Input material section start

Lemma map_get_delete_none id id' m :
  map_get id m = None -> map_get id (map_delete id' m) = None.
Proof.
  intros H. destruct (string_dec id id') as [->|Hne].
  - apply map_get_delete_same.
  - now rewrite map_get_delete_other.
Qed.

Lemma map_get_delete_all_none id ids : forall m,
  map_get id m = None -> map_get id (delete_all ids m) = None.
Proof.
  induction ids as [|i ids IH]; intros m H; cbn; [assumption|].
  apply IH. now apply map_get_delete_none.
Qed.

Lemma map_get_delete_all_in id ids : forall m,
  In id ids -> map_get id (delete_all ids m) = None.
Proof.
  induction ids as [|i ids IH]; intros m Hin; cbn; [destruct Hin|].
  destruct (string_dec i id) as [->|Hne].
  - apply map_get_delete_all_none, map_get_delete_same.
  - destruct Hin as [->|Hin]; [congruence|]. now apply IH.
Qed.

Lemma map_get_delete_all_out id ids : forall m,
  ~ In id ids -> map_get id (delete_all ids m) = map_get id m.
Proof.
  induction ids as [|i ids IH]; intros m Hout; cbn; [reflexivity|].
  rewrite IH by (intros Hin; apply Hout; now right).
  apply map_get_delete_other. intros ->. apply Hout. now left.
Qed.

Lemma selected_for_cleanup_in now q m id s :
  NoDup (map_keys m) ->
  map_get id m = Some s ->
  In id (selected_for_cleanup now q m) <-> expired now q s = true.
Proof.
  intros Hnd Hget. unfold selected_for_cleanup. rewrite in_map_iff. split.
  - intros [[k s'] [Hk Hin]]. cbn in Hk; subst k.
    apply filter_In in Hin as [Hin Hexp]. cbn in Hexp.
    apply (map_in_get id m s' Hnd) in Hin. congruence.
  - intros Hexp. exists (id, s). split; [reflexivity|].
    apply filter_In. split; [now apply map_get_in | exact Hexp].
Qed.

Input material section end

Work required » This exercise calls for repeating every line of the data exactly.

Output of the exercise »
Lemma map_get_delete_none id id' m :
  map_get id m = None -> map_get id (map_delete id' m) = None.
Proof.
  intros H. destruct (string_dec id id') as [->|Hne].
  - apply map_get_delete_same.
  - now rewrite map_get_delete_other.
Qed.

Lemma map_get_delete_all_none id ids : forall m,
  map_get id m = None -> map_get id (delete_all ids m) = None.
Proof.
  induction ids as [|i ids IH]; intros m H; cbn; [assumption|].
  apply IH. now apply map_get_delete_none.
Qed.

Lemma map_get_delete_all_in id ids : forall m,
  In id ids -> map_get id (delete_all ids m) = None.
Proof.
  induction ids as [|i ids IH]; intros m Hin; cbn; [destruct Hin|].
  destruct (string_dec i id) as [->|Hne].
  - apply map_get_delete_all_none, map_get_delete_same.
  - destruct Hin as [->|Hin]; [congruence|]. now apply IH.
Qed.

Lemma map_get_delete_all_out id ids : forall m,
  ~ In id ids -> map_get id (delete_all ids m) = map_get id m.
Proof.
  induction ids as [|i ids IH]; intros m Hout; cbn; [reflexivity|].
  rewrite IH by (intros Hin; apply Hout; now right).
  apply map_get_delete_other. intros ->. apply Hout. now left.
Qed.

Lemma selected_for_cleanup_in now q m id s :
  NoDup (map_keys m) ->
  map_get id m = Some s ->
  In id (selected_for_cleanup now q m) <-> expired now q s = true.
Proof.
  intros Hnd Hget. unfold selected_for_cleanup. rewrite in_map_iff. split.
  - intros [[k s'] [Hk Hin]]. cbn in Hk; subst k.
    apply filter_In in Hin as [Hin Hexp]. cbn in Hexp.
    apply (map_in_get id m s' Hnd) in Hin. congruence.
  - intros Hexp. exists (id, s). split; [reflexivity|].
    apply filter_In. split; [now apply map_get_in | exact Hexp].
Qed.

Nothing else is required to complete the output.